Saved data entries
(* ===== verification/DatabaseSpec.v ===== *)
(** * The database, end to end

    Creation is all or nothing, opening a database recovers it whatever fails,
    what a session flushed is there after a crash and after [Close], and a file
    that is not a database is refused and left alone. *)

From stdpp Require Import gmap.
From S2P Require Import Prelude Bytes Common PageStorage BufferPool BufferPoolSpec Wal WalSpec Recovery PageAccess PageChain HeapTable.
From S2P Require Import HeapTableSpec HeapTableMap Catalog CatalogSpec QueryExecutor QueryExecutorSpec ReadOnly LoggedPool.
From S2P Require Import Database DatabaseOpen DatabaseCreate.

(** ** Runs on equal tables *)

Lemma same_tables_split m m1 name f m2 :
  same_tables m (m1 ++ (name, f) :: m2) -> exists n1 g n2, m = n1 ++ (name, g) :: n2 /\ same_tables n1 m1 /\ (forall x, g x = f x) /\ same_tables n2 m2.
Proof.
  intros (n1 & l & Hn1 & Hl & ->)%Forall2_app_inv_r. apply Forall2_cons_inv_r in Hl as ([name' g] & n2 & [Hnm Hg] & Hn2 & ->).
  simpl in Hnm. subst name'. by exists n1, g, n2.
Qed.

Lemma same_tables_names m m0 : same_tables m m0 -> fst <$> m = fst <$> m0.
Proof. induction 1 as [|a b m m0 [? _] _ IH]; simpl; [done|]. by f_equal. Qed.

Lemma tables_step_eq sure o r m m0 m' : same_tables m m0 -> tables_step sure o r m0 m' -> tables_step sure o r m m'.
Proof.
  intros He. pose proof (same_tables_names _ _ He) as Hn. unfold tables_step.
  destruct o as [name|name| |name o], r as [s|b|[s l]|r]; try done; rewrite ?Hn; try (by rewrite He).
  - destruct (ok s); [|by rewrite He]. intros (? & ? & Hm). split_and!; [done..|]. rewrite Hm. apply Forall2_app; [by symmetry|].
    by constructor.
  - intros [(? & ? & ?)|(m1 & f & m2 & f' & -> & Hm & M)]; [left; by rewrite He|right].
    apply same_tables_split in He as (n1 & g & n2 & -> & H1 & Hg & H2). exists n1, g, n2, f'. split; [done|].
    split; [|by eapply map_step_ext]. rewrite Hm. apply Forall2_app; [by symmetry|]. constructor; [done|by symmetry].
Qed.

Lemma tables_run_eq os rs m m0 m' : same_tables m m0 -> tables_run os rs m0 m' -> tables_run os rs m m'.
Proof.
  intros He HR. destruct HR as [m0 m' Hm|o os r rs m0 m1 m' Hs HR]; [constructor; by rewrite Hm, He|].
  econstructor; [by eapply tables_step_eq|done].
Qed.

(** ** Opening *)

(** What the files hold depends on the two files only. *)
Lemma db_files_same fs fs' db_path wal_path bytes rs tail root m :
  fs' !! db_path = fs !! db_path -> fs' !! wal_path = fs !! wal_path ->
  db_files fs db_path wal_path bytes rs tail root m -> db_files fs' db_path wal_path bytes rs tail root m.
Proof. intros Hd Hw []. split; try assumption; by rewrite ?Hd, ?Hw. Qed.

Lemma db_files_tables fs db_path wal_path bytes rs tail root m m' :
  same_tables m' m -> db_files fs db_path wal_path bytes rs tail root m -> db_files fs db_path wal_path bytes rs tail root m'.
Proof.
  intros Hm []. split; try assumption. destruct df_image as (hdr & pages & tabs & q & H1 & H2 & H3 & H4 & H5 & H6).
  exists hdr, pages, tabs, q. do 5 (split; [assumption|]). by rewrite Hm.
Qed.

Definition open_works (io : open_io) : Prop :=
  oi_exists io = false /\ oi_size io = false /\ recover_works io /\ create_works (oi_create io).

Lemma works_readable io : recover_works io -> log_readable io.
Proof. intros (_ & (? & ? & _) & ? & _). by split_and!. Qed.

(** Nothing at the path, or an empty file. *)
Definition fresh_path (fs : files) (path : string) : Prop := fs !! path = None \/ fs !! path = Some [].

Section Paths.
Context (io : open_io) (want : option string) (db_path wal_path : string) (capacity : Z) (fs : files).
Context (Hdb : db_path <> ""%string) (Hwal : wal_path <> ""%string) (Hne : db_path <> wal_path)
  (Htmp : wal_path <> tmp_of db_path) (Hcap : 0 < capacity <= kMaxFrames).
Abbreviation Open := (Open io want db_path wal_path capacity true).

Lemma is_fresh_spec : wps (is_fresh io db_path) (fun r fs' => fs' = fs /\
  match r with
  | Done b => b = true <-> fresh_path fs db_path
  | Failed s => ok s = false /\ ~ open_works io
  | Exited _ => False
  end) fs.
Proof.
  unfold is_fresh, fresh_path. sys_step. unfold exists_. eapply wps_now; [done|]. cbn beta iota.
  destruct (oi_exists io) eqn:Ee. { sys_step. split; [done|]. split; [done|]. intros [? _]. congruence. }
  case_bool_decide as Hx; cbn [negb].
  2: { sys_step. split; [done|]. split; [|done]. intros _. left. by apply eq_None_not_Some. }
  destruct Hx as [bytes Hx]. sys_step. unfold file_size. eapply wps_now; [done|]. rewrite Hx. cbn beta iota.
  destruct (oi_size io) eqn:Es; cbn beta iota. { sys_step. split; [done|]. split; [done|]. intros (_ & ? & _). congruence. }
  sys_step. split; [done|]. rewrite Z.eqb_eq. unfold zlen. split; [|by intros [?|[= ->]]].
  intros H. right. by destruct bytes.
Qed.

Lemma Open_checks : Open = (fresh ← is_fresh io db_path;
  (if (fresh : bool) then CreateFreshDatabaseAtomically (oi_create io) want db_path wal_path capacity
   else remove (oi_remove_tmp io) (db_path +:+ ".creating") ;; mret tt) ;;
  '(st, w, root) ← recover_files io db_path wal_path;
  open_executor db_path wal_path capacity st w root).
Proof.
  unfold Database.Open. rewrite !bool_decide_eq_false_2 by done. cbn [orb negb]. by replace (capacity =? 0) with false by lia.
Qed.

(** A database that is there. *)
Lemma Open_existing bytes rs tail root m :
  log_readable io -> db_files fs db_path wal_path bytes rs tail root m ->
  wps Open (fun r fs' => (forall p, p <> db_path -> p <> wal_path -> p <> tmp_of db_path -> fs' !! p = fs !! p) /\
    match r with
    | Done d => serves d m /\ db_files fs' db_path wal_path (st_bytes (storage_ d)) [] [] root m /\
        (recover_works io -> serves_well d m)
    | Failed s => ok s = false /\ ~ open_works io /\ (0 ∉ (im_page <$> rs) -> holds_db fs' db_path wal_path m)
    | Exited _ => False
    end) fs.
Proof.
  intros R F. rewrite Open_checks. sys_step. eapply wps_mono; [apply is_fresh_spec|]. intros r fs0 [-> Hr].
  assert (~ fresh_path fs db_path) as Hnf.
  { unfold fresh_path. intros Hf. pose proof (df_header _ _ _ _ _ _ _ _ F) as (hdr & Hh & _). rewrite (df_file _ _ _ _ _ _ _ _ F) in Hf.
    destruct Hf as [?|[= ->]]; [done|]. done. }
  destruct r as [b|s|code]; cbn beta iota; [|by split; [|destruct Hr; split_and!; [..|by exists bytes, rs, tail, root]]|done].
  destruct b; [by destruct Hnf; apply Hr|]. do 4 sys_step.
  set (fs1 := if oi_remove_tmp io then fs else _).
  assert (forall p, p <> tmp_of db_path -> fs1 !! p = fs !! p) as Hoth1.
  { intros p Hp. unfold fs1. destruct (oi_remove_tmp io); [done|]. by rewrite lookup_delete_ne. }
  destruct (tmp_of_ne db_path) as [Ht _].
  eapply wps_mono; [apply (open_files_spec io db_path wal_path capacity fs1 bytes rs tail root m); try assumption|].
  { eapply db_files_same; [..|exact F]; by apply Hoth1. }
  intros r fs2 [Hoth Hr2]. split; [intros; by rewrite Hoth, Hoth1|]. destruct r as [d|s|code]; [exact Hr2| |exact Hr2].
  destruct Hr2 as (? & Hn & ?). split; [assumption|]. split; [|assumption]. intros (_ & _ & ? & _). by apply Hn.
Qed.

(** A new database. *)
Lemma Open_fresh :
  log_readable io -> fresh_path fs db_path -> stale_ok (oi_create io) db_path fs ->
  wps Open (fun r fs' => (fresh_path fs' db_path \/ holds_db fs' db_path wal_path []) /\
    (forall p, p <> db_path -> p <> wal_path -> p <> tmp_of db_path -> fs' !! p = fs !! p) /\
    match r with
    | Done d => serves d [] /\ (recover_works io -> serves_well d [])
    | Failed s => ok s = false /\ ~ open_works io
    | Exited _ => want <> None
    end) fs.
Proof.
  intros R Hf Hs. rewrite Open_checks. sys_step. eapply wps_mono; [apply is_fresh_spec|]. intros r fs0 [-> Hr].
  destruct r as [b|s|code]; cbn beta iota; [|split; [by left|]; by split|done].
  destruct b; [|by apply Hr in Hf]. sys_step.
  assert (forall fs', published db_path wal_path fs' -> holds_db fs' db_path wal_path []) as Hpub.
  { intros fs' (bytes & root & F). exists bytes, [], [], root. split; [exact F|apply not_elem_of_nil]. }
  assert (forall fs', unpublished db_path fs fs' -> fresh_path fs' db_path) as Hun.
  { unfold unpublished, fresh_path. intros fs' [->| ->]; [exact Hf|by left]. }
  eapply wps_mono; [by apply (CreateFresh_spec (oi_create io) want db_path wal_path capacity fs)|].
  intros r fs1 [Hoth Hc]. destruct r as [[]|s|code]; cbn beta iota.
  2: { destruct Hc as (? & Hn & Hu). split; [left; by apply Hun|]. split; [exact Hoth|]. split; [assumption|]. intros (_ & _ & _ & ?). by apply Hn. }
  2: { destruct Hc as (? & [Hu|Hp]); (split; [|split; [exact Hoth|assumption]]); [left; by apply Hun|right; by apply Hpub]. }
  destruct Hc as (bytes & root & F).
  eapply wps_mono; [by apply (open_files_spec io db_path wal_path capacity fs1 bytes [] [] root [])|].
  intros r fs2 [Hoth2 Hr2]. assert (forall p, p <> db_path -> p <> wal_path -> p <> tmp_of db_path -> fs2 !! p = fs !! p) as Hoth3.
  { intros p H1 H2 H3. by rewrite Hoth2, Hoth. }
  destruct r as [d|s|code]; [| |done].
  - destruct Hr2 as (? & F2 & ?). split; [|split; [exact Hoth3|by split]]. right. eexists _, [], [], root. split; [exact F2|apply not_elem_of_nil].
  - destruct Hr2 as (? & Hn & Hh). split; [right; apply Hh, not_elem_of_nil|]. split; [exact Hoth3|]. split; [assumption|].
    intros (_ & _ & ? & _). by apply Hn.
Qed.
End Paths.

- **Your instructions**
Looking over the entries above, how many lines contain the string "negb"? State the number and nothing else.

- **Exercise output**
2